▶ [RAW DATA]:
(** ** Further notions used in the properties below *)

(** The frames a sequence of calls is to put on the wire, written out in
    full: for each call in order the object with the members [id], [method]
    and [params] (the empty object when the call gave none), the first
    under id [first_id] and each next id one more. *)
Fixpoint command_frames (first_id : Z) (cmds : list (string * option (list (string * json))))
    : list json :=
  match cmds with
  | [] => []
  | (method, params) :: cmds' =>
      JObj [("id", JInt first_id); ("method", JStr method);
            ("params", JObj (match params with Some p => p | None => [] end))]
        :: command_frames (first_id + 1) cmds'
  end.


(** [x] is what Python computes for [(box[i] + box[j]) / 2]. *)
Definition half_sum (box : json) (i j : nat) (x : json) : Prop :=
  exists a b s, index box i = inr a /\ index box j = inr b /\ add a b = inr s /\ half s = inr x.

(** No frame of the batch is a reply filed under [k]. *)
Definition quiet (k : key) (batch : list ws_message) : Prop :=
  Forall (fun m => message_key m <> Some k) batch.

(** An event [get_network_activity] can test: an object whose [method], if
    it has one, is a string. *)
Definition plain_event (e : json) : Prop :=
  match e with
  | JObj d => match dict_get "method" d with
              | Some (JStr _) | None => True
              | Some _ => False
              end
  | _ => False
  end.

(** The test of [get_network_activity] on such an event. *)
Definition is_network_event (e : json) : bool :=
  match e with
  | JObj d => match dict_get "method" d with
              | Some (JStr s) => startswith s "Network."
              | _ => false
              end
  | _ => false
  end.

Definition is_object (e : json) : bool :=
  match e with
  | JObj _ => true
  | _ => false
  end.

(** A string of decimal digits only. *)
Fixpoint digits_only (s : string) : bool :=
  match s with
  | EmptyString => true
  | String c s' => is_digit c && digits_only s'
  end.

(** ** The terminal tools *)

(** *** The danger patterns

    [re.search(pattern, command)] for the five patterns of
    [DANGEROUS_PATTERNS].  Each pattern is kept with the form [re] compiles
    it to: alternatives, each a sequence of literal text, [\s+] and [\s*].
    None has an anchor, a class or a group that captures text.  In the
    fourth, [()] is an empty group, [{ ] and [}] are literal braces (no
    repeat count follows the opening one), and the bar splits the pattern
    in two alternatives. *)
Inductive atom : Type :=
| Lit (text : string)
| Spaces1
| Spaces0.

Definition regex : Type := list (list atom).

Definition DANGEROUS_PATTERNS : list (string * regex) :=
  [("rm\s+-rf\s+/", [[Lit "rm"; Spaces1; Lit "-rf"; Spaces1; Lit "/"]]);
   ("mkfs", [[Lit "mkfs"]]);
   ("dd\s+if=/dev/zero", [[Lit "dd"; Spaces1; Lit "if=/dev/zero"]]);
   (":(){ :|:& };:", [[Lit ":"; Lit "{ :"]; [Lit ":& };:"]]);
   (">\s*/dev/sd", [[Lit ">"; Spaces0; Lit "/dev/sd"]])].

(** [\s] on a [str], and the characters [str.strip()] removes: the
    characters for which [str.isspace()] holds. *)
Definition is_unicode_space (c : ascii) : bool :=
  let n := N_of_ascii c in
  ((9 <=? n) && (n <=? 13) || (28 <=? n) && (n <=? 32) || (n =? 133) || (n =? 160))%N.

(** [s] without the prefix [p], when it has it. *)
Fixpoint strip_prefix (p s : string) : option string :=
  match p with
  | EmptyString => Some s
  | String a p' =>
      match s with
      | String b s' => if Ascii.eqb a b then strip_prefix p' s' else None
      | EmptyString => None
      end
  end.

▶ [TASK PROMPT]: Your task is to restate, word for word, only those lines above that fall between the line holding "(** An event" and the line holding "(** The test", inclusive.

▶ [PROBLEM SOLUTION]:
(** An event [get_network_activity] can test: an object whose [method], if
    it has one, is a string. *)
Definition plain_event (e : json) : Prop :=
  match e with
  | JObj d => match dict_get "method" d with
              | Some (JStr _) | None => True
              | Some _ => False
              end
  | _ => False
  end.

(** The test of [get_network_activity] on such an event. *)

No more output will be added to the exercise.